Dem Candidates Singing "Iraq Around The Clock" genre: Just Jihad & Polispeak & Six Degrees of Speculation

Iraq around the clock

In 2004 most GOP candidates were traveling downstream in their "swiftboats" attacking every Democratic candidate that dared to criticize the Bush administration's war in Iraq. In 2006 you not only can't find the GOP "swiftboat", you can't find a Republican candidate willing to jump in and try to navigate the hapless dingy against the strong current of voter dissatisfaction with the seemingly never ending war. The New York Times offers a detailed look at the GOP's dilemma with how to best address the war in Iraq on the campaign trail.

With three weeks until Election Day, Republican candidates are barely mentioning Iraq on the campaign trail and in their television advertisements.

Even President Bush, continuing to attack Democrats for opposing the war, has largely dropped his call of “stay the course" and replaced it with a more nuanced promise of flexibility.

It is the Democrats who have seized on Iraq as a central issue. In debates and in speeches, candidates are pummeling Republicans with accusations of a failed war.

Rather than avoiding confrontation on Iraq as they did in 2002 and 2004, they are spotlighting their opposition in new television advertisements that feature mayhem and violence in Iraq, denounce Republicans for supporting Mr. Bush and, in at least one case, demand the ouster of Defense Secretary Donald H. Rumsfeld.

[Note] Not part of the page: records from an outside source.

Example totalChunks_exact_multiple : handleHandshake_totalChunks (3 * 4194304) = 3.
Proof. reflexivity. Qed.

Example totalChunks_zero : handleHandshake_totalChunks 0 = 0.
Proof. reflexivity. Qed.

(** ** The fingerprint *)

Lemma digit_lower_hex (n : N) : lower_hex_or_colon (hex.digit n) = true.
Proof.
  unfold hex.digit. generalize (N.to_nat n) as k. intros k.
  do 17 (destruct k as [| k]; [reflexivity |]).
  reflexivity.
Qed.

Lemma fingerprint_of_hash (h : list byte) :
  List.length h = 32%nat ->
  let fingerprint := hex.EncodeToString h in
  let formatted :=
    formatFingerprint (String.length fingerprint) fingerprint 0 EmptyString in
  formatted
  = String.concat ":" (map (fun b => hex.EncodeToString [b]) (firstn 16 h))
  /\ String.length formatted = 47%nat
  /\ forallb lower_hex_or_colon (list_ascii_of_string formatted) = true.
Proof.
  intros Hlen.
  do 32 (destruct h as [| ? h]; [discriminate Hlen |]).
  destruct h; [| discriminate Hlen].
  cbv zeta. split; [reflexivity | split; [reflexivity |]].
  cbv -[lower_hex_or_colon hex.digit N.shiftr N.land Byte.to_N andb].
  rewrite !digit_lower_hex. reflexivity.
Qed.

Lemma append_inj_l (p a b : string) : p +:+ a = p +:+ b -> a = b.
Proof.
  induction p as [| c p IH]; cbn; intros H; [exact H |].
  injection H as H. apply IH, H.
Qed.

Lemma key_paths_differ (dataDir : string) :
  join dataDir "device.pub" <> join dataDir "device.key".
Proof.
  unfold join. intros H. apply append_inj_l in H. discriminate H.
Qed.

Section IdentityFacts.
Context {scheme : Ed25519}.

Lemma LoadOrGenerateIdentity_fingerprint dataDir fs seed :
  let id := (LoadOrGenerateIdentity dataDir fs seed).1 in
  Fingerprint id = generateFingerprint (PublicKey id).
Proof.
  unfold LoadOrGenerateIdentity.
  destruct (fs !! join dataDir "device.pub"), (fs !! join dataDir "device.key");
    reflexivity.
Qed.

Lemma LoadOrGenerateIdentity_stable dataDir fs seed seed' :
  let r := LoadOrGenerateIdentity dataDir fs seed in
  LoadOrGenerateIdentity dataDir r.2 seed' = r.
Proof.
  pose proof (key_paths_differ dataDir) as Hne.
  cbv zeta. unfold LoadOrGenerateIdentity.
  destruct (fs !! join dataDir "device.pub") as [pub |] eqn:Hpub;
    [destruct (fs !! join dataDir "device.key") as [priv |] eqn:Hpriv |];
    cbn [fst snd].
  - rewrite Hpub, Hpriv. reflexivity.
  - rewrite lookup_insert_ne by congruence.
    rewrite !lookup_insert_eq. reflexivity.
  - rewrite lookup_insert_ne by congruence.
    rewrite !lookup_insert_eq. reflexivity.
Qed.

(** C7. The fingerprint of a public key is the first sixteen bytes of its
    SHA-256, each as two lowercase hex digits, joined by colons: 47
    characters, all of them lowercase hex digits or colons.  Whatever
    [LoadOrGenerateIdentity] returned (keys read from the two files, or
    freshly generated and saved), its fingerprint is [generateFingerprint]
    of its public key, and loading again from the files it left returns the
    identical identity, fingerprint included. *)
Theorem fingerprint_pure_and_stable :
  (forall pubKey : list byte,
     generateFingerprint pubKey = fingerprint_spec pubKey
     /\ String.length (generateFingerprint pubKey) = 47%nat
     /\ forallb lower_hex_or_colon
          (list_ascii_of_string (generateFingerprint pubKey)) = true)
  /\ (forall dataDir fs seed seed',
        let r := LoadOrGenerateIdentity dataDir fs seed in
        Fingerprint r.1 = generateFingerprint (PublicKey r.1)
        /\ LoadOrGenerateIdentity dataDir r.2 seed' = r).
Proof.
  split.
  - intros pubKey.
    apply (fingerprint_of_hash (sha256.Sum256 pubKey) (Sum256_length pubKey)).
  - intros dataDir fs seed seed'. split.
    + apply LoadOrGenerateIdentity_fingerprint.
    + apply LoadOrGenerateIdentity_stable.
Qed.

End IdentityFacts.

Example fingerprint_of_zero_key :
  generateFingerprint (repeat x00 32)
  = "66:68:7a:ad:f8:62:bd:77:6c:8f:c1:8b:8e:9f:8e:20"%string.
Proof. vm_compute. reflexivity. Qed.

(** ** The signed handshake request *)

Section HandshakeFacts.
Context {scheme : Ed25519} {codec : HandshakeJSON}.

Lemma GenerateIdentity_generated_keys (seed : list byte) :
  List.length seed = 32%nat -> generated_keys (GenerateIdentity seed).
Proof. intros Hlen. exists seed. repeat split. exact Hlen. Qed.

It wasn't long ago that calls for Defense Secretary Rumsfeld to resign were met by continued support from the Commander in Chief. At the time, Thought Theater suggested that the Democrats would be better served in the midterm election if Rumsfeld remained in his position and it is beginning to look like that may well be the case as the Bush administration can offer little more than rhetoric when it attempts to assert that it is adapting to the situation in the war torn country. With monthly U.S. casualty figures approaching a record level this October...well past three years into the conflict...there is little reason for Republican candidates to mention the war.

The development also suggests that what has been a classic strategy of Mr. Bush’s senior adviser, Karl Rove — to turn a weakness into a strength — is not working as well as the White House had hoped.

“As the Iraq war gets more unpopular, the environment for Republican candidates erodes," said Mark Campbell, a Republican strategist who represents several Congressional candidates, including Representative Jim Gerlach of Pennsylvania, who is fighting for re-election in one of the toughest races.

A senior strategist familiar with Republican polling who insisted on anonymity to share internal data said that as of midsummer it was clear that “stay the course" was a self-defeating argument.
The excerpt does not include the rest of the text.